Site admins can do some basic website configuration, though a lot of work needs to be done.
Users can edit their profiles, though more work is needed, and they can also change their passphrases.
In Federama, posts are long-form textual content organized in a timeline. They will be familiar to anyone who has used WordPress, Blogger, or any other blogging platform.
Messages are short-form textual content similar to tweets in Twitter or toots in Mastodon. Technically, Federama v0.2 doesn’t have a limit on the size of messages, though future versions will limit them to 500 characters by default. Site admins will be able to configure this to whatever they choose.
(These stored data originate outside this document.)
(* ===== verification/Vm.v ===== *)
(** Page tables, kernel/vm.c: the four-level walk, mapping, address spaces and
    the copies in and out of them.

    A [pte_t *] is the kernel address of an entry of eight bytes. *)

From stdpp Require Import base list gmap strings.
From Stdlib Require Import ZArith Lia.
From S2P Require Import Prelude Seg CString Bytes Sprintf Monad Kstate Spinlock Sched Cons Log Fs Kalloc.

(** * Entries *)

Definition PML1XSHIFT : Z := 12.
Definition PML2XSHIFT : Z := 21.
Definition PML3XSHIFT : Z := 30.
Definition PML4XSHIFT : Z := 39.
Definition PML5XSHIFT : Z := 48.

(** [PML1X] to [PML5X], by their shift. *)
Definition PMLX (shift va : Z) : Z := Z.land (Z.shiftr va shift) 0x1ff.

Definition VPN (x : Z) : Z := Z.land x (Z.lor (Z.shiftl 1 PML5XSHIFT - 1) (PGSIZE - 1)).

Definition PTE_P : Z := 1.
Definition PTE_W : Z := 2.
Definition PTE_U : Z := 4.
Definition PTE_XD : Z := Z.shiftl 1 63.
Definition PTE_ADDR (pte : Z) : Z := Z.land pte 0x0000FFFFFFFFF000.
Definition PTE_FLAGS (pte : Z) : Z := Z.land pte (Z.lor PTE_XD 0xFFF).
Definition NR_PTE : nat := 512.

Definition present (pte : Z) : bool := negb (Z.land pte PTE_P =? 0).

Definition ALIGN (x size : Z) : Z := Z.land x (u64 (Z.lnot (size - 1))).

(** The address of the entry for [va] in the table [pml]. *)
Definition entry (shift pml va : Z) : Z := u64 (pml + 8 * PMLX shift va).

Definition ld64 (a : Z) : K Z := getmem (λ m, rd64 m a).
Definition st64 (a v : Z) : K unit := modmem (λ m, wr64 m a v).
Definition zero_page (a : Z) : K unit := modmem (λ m, memset m a 0 PGSIZE).

(** Dereferencing a null pointer, undefined in C. *)
Definition null_deref {A} : K A := panic "null pointer dereference".

(** * Walking *)

(** [get_pml1], [get_pml2] and [get_pml3]: the next table down. *)
Definition get_pml (shift pml va : Z) (alloc : bool) : K Z :=
  let e := entry shift pml va in
  v ← ld64 e;
  if present v then mret (P2V (PTE_ADDR v)) else
  if negb alloc then mret 0 else
  t ← kalloc;
  if t =? 0 then mret 0 else
  zero_page t;;
  st64 e (Z.lor (Z.lor (Z.lor (V2P t) PTE_P) PTE_W) PTE_U);;
  mret t.
Definition get_pml1 : Z → Z → bool → K Z := get_pml PML2XSHIFT.
Definition get_pml2 : Z → Z → bool → K Z := get_pml PML3XSHIFT.
Definition get_pml3 : Z → Z → bool → K Z := get_pml PML4XSHIFT.

Definition walkpml4 (pml4 va : Z) (alloc : bool) : K Z :=
  pml3 ← get_pml3 pml4 va alloc;
  if pml3 =? 0 then mret 0 else
  pml2 ← get_pml2 pml3 va alloc;
  if pml2 =? 0 then mret 0 else
  pml1 ← get_pml1 pml2 va alloc;
  if pml1 =? 0 then mret 0 else
  mret (entry PML1XSHIFT pml1 va).

(** One round of [mappages]: the page at [a]. *)
Definition mappages_round (pml4 last perm : Z) (x : Z * Z) : K (Z * Z + Z) :=
  let '(a, pa) := x in
  e ← walkpml4 pml4 a true;
  if e =? 0 then mret (inr (-1)) else
  v ← ld64 e;
  if present v then panic "remap" else
  st64 e (Z.lor (Z.lor pa perm) PTE_P);;
  if a =? last then mret (inr 0) else
  mret (inl (u64 (a + PGSIZE), u64 (pa + PGSIZE))).

Definition mappages (pml4 va size pa perm : Z) : K Z :=
  let last := PGROUNDDOWN (u64 (va + size - 1)) in
  whileM (mappages_round pml4 last perm) (PGROUNDDOWN va, pa).

(** * Freeing *)

(** The entry at [e] of a level 1 table. *)
Definition free_entry (e : Z) : K unit :=
  v ← ld64 e;
  whenM (present v) (kfree (P2V (PTE_ADDR v));; st64 e 0).

Definition free_range_1_round (pml1 end_ start : Z) : K (Z + unit) :=
  if negb (start <? end_) then mret (inr tt) else
  free_entry (entry PML1XSHIFT pml1 start);;
  mret (inl (u64 (start + PGSIZE))).

Definition free_range_1 (pml1 start end_ : Z) : K unit :=
  if negb (PMLX PML2XSHIFT start =? PMLX PML2XSHIFT (u64 (end_ - 1)))
  then panic "tried to free memory across different PML1s" else
  whileM (free_range_1_round pml1 end_) start.

(** [free_range_2], [free_range_3] and [free_range_4]. *)
Definition free_range_round (shift : Z) (lower : Z → Z → Z → K unit) (pml end_ start1 : Z) : K (Z + unit) :=
  if negb (start1 <? end_) then mret (inr tt) else
  v ← ld64 (entry shift pml start1);
  let next := ALIGN (u64 (start1 + Z.shiftl 1 shift)) (Z.shiftl 1 shift) in
  if present v then
    let end1 := if end_ <? next then end_ else next in
    lower (P2V (PTE_ADDR v)) start1 end1;;
    mret (inl end1)
  else mret (inl next).

Definition free_range_up (shift : Z) (msg : string) (lower : Z → Z → Z → K unit)
    (pml start end_ : Z) : K unit :=
  if negb (PMLX (shift + 9) start =? PMLX (shift + 9) (u64 (end_ - 1))) then panic msg else
  whileM (free_range_round shift lower pml end_) start.

Definition free_range_2 : Z → Z → Z → K unit :=
  free_range_up PML2XSHIFT "tried to free memory across different PML2s" free_range_1.
Definition free_range_3 : Z → Z → Z → K unit :=
  free_range_up PML3XSHIFT "tried to free memory across different PML3s" free_range_2.
Definition free_range_4 : Z → Z → Z → K unit :=
  free_range_up PML4XSHIFT "tried to free memory across different PML4s" free_range_3.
Federama v0.2 also has the-user.php, the-post.php, the-page.php, the-message.php, and the-statistics.php to make it easier to look as individual users, posts, pages, etc. All of these are very basic, and require more work.
Work on Federama v0.3 is already underway, and will hopefully be out sometime in October 2019. You can take a look at the main wiki page for Federama to get an idea about the timeline, and what features will be introduced and when.
* FWIW, I support forking GIMP because of the name. In the not too distant future, I look forward to using Glimpse.